How to complete this task ->
Where the records appear below, transcribe them exactly, leaving none out.

Data entries:
::::::::::

(* ===== verification/Genl.v ===== *)
(** * The netlink message codec (src/proto/genl.c, src/proto/genl.h)

    Generic-netlink messages of user space: the builder, the parser with its
    attribute widths and nested blocks, and the schema of every command.
    Netlink integers are in host byte order, which is a parameter.  A pointer to
    an attribute with its length is the list of its bytes; the array of pointers
    indexed by type is a finite map. *)
From stdpp Require Import gmap.
From S2P Require Import Prelude Buffer Uapi.

Abbreviation NLMSG_HDRLEN := 16.
Abbreviation GENL_HDRLEN := 4.
Abbreviation NLA_HDRLEN := 4.
Abbreviation NLA_F_NESTED := 0x8000.
Abbreviation NLA_TYPE_MASK := 0x3fff.

Record melodi_genl_builder := MkBuilder {
  data : bytes;
  length_ : Z;
}.

Record melodi_genl_message := MkMessage {
  family : Z;
  msg_flags : Z;
  sequence : Z;
  portid : Z;
  command : Z;
  attributes : gmap Z bytes;
}.

Definition melodi_command_valid (command : Z) : bool :=
  ((MELODI_CMD_BIND <=? command) && (command <=? MELODI_CMD_GET_BINDING)) ||
  ((MELODI_CMD_LINK_GET <=? command) && (command <=? MELODI_CMD_MONITOR_FRAME)).

(** [switch (type) { case ...: }] *)
Definition case (type : Z) (labels : list Z) : bool := existsb (Z.eqb type) labels.

Definition melodi_attribute_width (type length : Z) : bool :=
  if case type [MELODI_A_IFINDEX; MELODI_A_FLAGS; MELODI_A_TTL_MS; MELODI_A_KEY_SERIAL;
                MELODI_A_PEER_NATIVE_LOCATOR; MELODI_A_COLLISION_ROUND; MELODI_A_GENERATION;
                MELODI_A_LINK_ERROR; MELODI_A_PEER_EXPIRY_MS; MELODI_A_PEER_CAPABILITIES;
                MELODI_A_FRAME_PACE_US]
  then length =? 4 else
  if case type [MELODI_A_LOCAL_SERVICE; MELODI_A_DEST_SERVICE; MELODI_A_SOURCE_SERVICE;
                MELODI_A_LINK_FAILURE; MELODI_A_POLICY_SERVICE; MELODI_A_PEER_RSSI;
                MELODI_A_PEER_SNR]
  then length =? 2 else
  if case type [MELODI_A_DEST_NODE; MELODI_A_SOURCE_NODE; MELODI_A_NODE_ID;
                MELODI_A_PREVIOUS_NODE_ID]
  then length =? 33 else
  if case type [MELODI_A_COOKIE; MELODI_A_PEER_LAST_SEEN_NS] then length =? 8 else
  if case type [MELODI_A_PRIORITY; MELODI_A_LINK_STATE; MELODI_A_PEER_STATE;
                MELODI_A_POLICY_MODE; MELODI_A_POLICY_ACTION; MELODI_A_POLICY_BROADCAST;
                MELODI_A_POLICY_RESET; MELODI_A_PEER_HOPS; MELODI_A_PEER_POLICY;
                MELODI_A_MONITOR_DIRECTION]
  then length =? 1 else
  if case type [MELODI_A_PAYLOAD] then length <=? MELODI_MESSAGE_MTU else
  if case type [MELODI_A_RADIO_SERIAL]
  then (2 <=? length) && (length <=? MELODI_RADIO_SERIAL_MAX + 1) else
  if case type [MELODI_A_BUS_INFO]
  then (2 <=? length) && (length <=? MELODI_BUS_INFO_MAX + 1) else
  if case type [MELODI_A_RX_META; MELODI_A_ERROR; MELODI_A_STATS] then NLA_HDRLEN <=? length else
  if case type [MELODI_A_FRAME]
  then (MELODI_FRAME_HEADER_MIN <=? length) && (length <=? MELODI_FRAME_MTU_MAX) else
  false.

Definition melodi_has (message : melodi_genl_message) (type : Z) : bool :=
  match message.(attributes) !! type with Some _ => true | None => false end.

(** The bytes at [message->attributes\[type\]]; the callers check that the
    attribute is there. *)
Definition attr (message : melodi_genl_message) (type : Z) : bytes :=
  default [] (message.(attributes) !! type).
(* ===== verification/Contract.v ===== *)
(** * Supported radios (src/kernel/usb/contract.c, src/kernel/usb/contract.h)

    The USB driver binds only to radios whose descriptors are those of a known
    device, and runs only firmware it knows to speak the protocol.  A pointer
    that the code tests against NULL is an option; characters are their byte
    codes. *)
From S2P Require Import Prelude Buffer.

Abbreviation MELODI_USB_TEST_VENDOR := 0x1d6b.
Abbreviation MELODI_USB_TEST_PRODUCT := 0xf00d.
Abbreviation MELODI_USB_TEST_BCD := 0x0100.
Abbreviation MELODI_USB_TEST_INTERFACE := 0.
Abbreviation MELODI_USB_TEST_CLASS := 0xff.
Abbreviation MELODI_USB_TEST_SUBCLASS := 0x4d.
Abbreviation MELODI_USB_TEST_PROTOCOL := 0x01.
Abbreviation MELODI_USB_TEST_IN := 0x81.
Abbreviation MELODI_USB_TEST_OUT := 0x01.
Abbreviation MELODI_USB_TEST_MAX_PACKET := 512.
Abbreviation MELODI_USB_PICO_VENDOR := 0x2e8a.
Abbreviation MELODI_USB_PICO_PRODUCT := 0x000a.
Abbreviation MELODI_USB_PICO_BCD := 0x0100.
Abbreviation MELODI_USB_CDC_INTERFACE := 1.
Abbreviation MELODI_USB_CDC_CLASS := 0x0a.
Abbreviation MELODI_USB_CDC_SUBCLASS := 0x00.
Abbreviation MELODI_USB_CDC_PROTOCOL := 0x00.
Abbreviation MELODI_USB_CDC_IN := 0x82.
Abbreviation MELODI_USB_CDC_OUT := 0x01.
Abbreviation MELODI_USB_CDC_MAX_PACKET := 64.
Abbreviation MELODI_USB_FEATHER_VENDOR := 0x239a.
Abbreviation MELODI_USB_FEATHER_PRODUCT := 0x812d.
Abbreviation MELODI_USB_FEATHER_BCD := 0x0100.
Abbreviation MELODI_USB_CONTRACT_ENDPOINTS := 2.
Abbreviation MELODI_USB_ENDPOINT_BULK := 2.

::::::::::

Task solution ->
(* ===== verification/Genl.v ===== *)
(** * The netlink message codec (src/proto/genl.c, src/proto/genl.h)

    Generic-netlink messages of user space: the builder, the parser with its
    attribute widths and nested blocks, and the schema of every command.
    Netlink integers are in host byte order, which is a parameter.  A pointer to
    an attribute with its length is the list of its bytes; the array of pointers
    indexed by type is a finite map. *)
From stdpp Require Import gmap.
From S2P Require Import Prelude Buffer Uapi.

Abbreviation NLMSG_HDRLEN := 16.
Abbreviation GENL_HDRLEN := 4.
Abbreviation NLA_HDRLEN := 4.
Abbreviation NLA_F_NESTED := 0x8000.
Abbreviation NLA_TYPE_MASK := 0x3fff.

Record melodi_genl_builder := MkBuilder {
  data : bytes;
  length_ : Z;
}.

Record melodi_genl_message := MkMessage {
  family : Z;
  msg_flags : Z;
  sequence : Z;
  portid : Z;
  command : Z;
  attributes : gmap Z bytes;
}.

Definition melodi_command_valid (command : Z) : bool :=
  ((MELODI_CMD_BIND <=? command) && (command <=? MELODI_CMD_GET_BINDING)) ||
  ((MELODI_CMD_LINK_GET <=? command) && (command <=? MELODI_CMD_MONITOR_FRAME)).

(** [switch (type) { case ...: }] *)
Definition case (type : Z) (labels : list Z) : bool := existsb (Z.eqb type) labels.

Definition melodi_attribute_width (type length : Z) : bool :=
  if case type [MELODI_A_IFINDEX; MELODI_A_FLAGS; MELODI_A_TTL_MS; MELODI_A_KEY_SERIAL;
                MELODI_A_PEER_NATIVE_LOCATOR; MELODI_A_COLLISION_ROUND; MELODI_A_GENERATION;
                MELODI_A_LINK_ERROR; MELODI_A_PEER_EXPIRY_MS; MELODI_A_PEER_CAPABILITIES;
                MELODI_A_FRAME_PACE_US]
  then length =? 4 else
  if case type [MELODI_A_LOCAL_SERVICE; MELODI_A_DEST_SERVICE; MELODI_A_SOURCE_SERVICE;
                MELODI_A_LINK_FAILURE; MELODI_A_POLICY_SERVICE; MELODI_A_PEER_RSSI;
                MELODI_A_PEER_SNR]
  then length =? 2 else
  if case type [MELODI_A_DEST_NODE; MELODI_A_SOURCE_NODE; MELODI_A_NODE_ID;
                MELODI_A_PREVIOUS_NODE_ID]
  then length =? 33 else
  if case type [MELODI_A_COOKIE; MELODI_A_PEER_LAST_SEEN_NS] then length =? 8 else
  if case type [MELODI_A_PRIORITY; MELODI_A_LINK_STATE; MELODI_A_PEER_STATE;
                MELODI_A_POLICY_MODE; MELODI_A_POLICY_ACTION; MELODI_A_POLICY_BROADCAST;
                MELODI_A_POLICY_RESET; MELODI_A_PEER_HOPS; MELODI_A_PEER_POLICY;
                MELODI_A_MONITOR_DIRECTION]
  then length =? 1 else
  if case type [MELODI_A_PAYLOAD] then length <=? MELODI_MESSAGE_MTU else
  if case type [MELODI_A_RADIO_SERIAL]
  then (2 <=? length) && (length <=? MELODI_RADIO_SERIAL_MAX + 1) else
  if case type [MELODI_A_BUS_INFO]
  then (2 <=? length) && (length <=? MELODI_BUS_INFO_MAX + 1) else
  if case type [MELODI_A_RX_META; MELODI_A_ERROR; MELODI_A_STATS] then NLA_HDRLEN <=? length else
  if case type [MELODI_A_FRAME]
  then (MELODI_FRAME_HEADER_MIN <=? length) && (length <=? MELODI_FRAME_MTU_MAX) else
  false.

Definition melodi_has (message : melodi_genl_message) (type : Z) : bool :=
  match message.(attributes) !! type with Some _ => true | None => false end.

(** The bytes at [message->attributes\[type\]]; the callers check that the
    attribute is there. *)
Definition attr (message : melodi_genl_message) (type : Z) : bytes :=
  default [] (message.(attributes) !! type).
(* ===== verification/Contract.v ===== *)
(** * Supported radios (src/kernel/usb/contract.c, src/kernel/usb/contract.h)

    The USB driver binds only to radios whose descriptors are those of a known
    device, and runs only firmware it knows to speak the protocol.  A pointer
    that the code tests against NULL is an option; characters are their byte
    codes. *)
From S2P Require Import Prelude Buffer.

Abbreviation MELODI_USB_TEST_VENDOR := 0x1d6b.
Abbreviation MELODI_USB_TEST_PRODUCT := 0xf00d.
Abbreviation MELODI_USB_TEST_BCD := 0x0100.
Abbreviation MELODI_USB_TEST_INTERFACE := 0.
Abbreviation MELODI_USB_TEST_CLASS := 0xff.
Abbreviation MELODI_USB_TEST_SUBCLASS := 0x4d.
Abbreviation MELODI_USB_TEST_PROTOCOL := 0x01.
Abbreviation MELODI_USB_TEST_IN := 0x81.
Abbreviation MELODI_USB_TEST_OUT := 0x01.
Abbreviation MELODI_USB_TEST_MAX_PACKET := 512.
Abbreviation MELODI_USB_PICO_VENDOR := 0x2e8a.
Abbreviation MELODI_USB_PICO_PRODUCT := 0x000a.
Abbreviation MELODI_USB_PICO_BCD := 0x0100.
Abbreviation MELODI_USB_CDC_INTERFACE := 1.
Abbreviation MELODI_USB_CDC_CLASS := 0x0a.
Abbreviation MELODI_USB_CDC_SUBCLASS := 0x00.
Abbreviation MELODI_USB_CDC_PROTOCOL := 0x00.
Abbreviation MELODI_USB_CDC_IN := 0x82.
Abbreviation MELODI_USB_CDC_OUT := 0x01.
Abbreviation MELODI_USB_CDC_MAX_PACKET := 64.
Abbreviation MELODI_USB_FEATHER_VENDOR := 0x239a.
Abbreviation MELODI_USB_FEATHER_PRODUCT := 0x812d.
Abbreviation MELODI_USB_FEATHER_BCD := 0x0100.
Abbreviation MELODI_USB_CONTRACT_ENDPOINTS := 2.
Abbreviation MELODI_USB_ENDPOINT_BULK := 2.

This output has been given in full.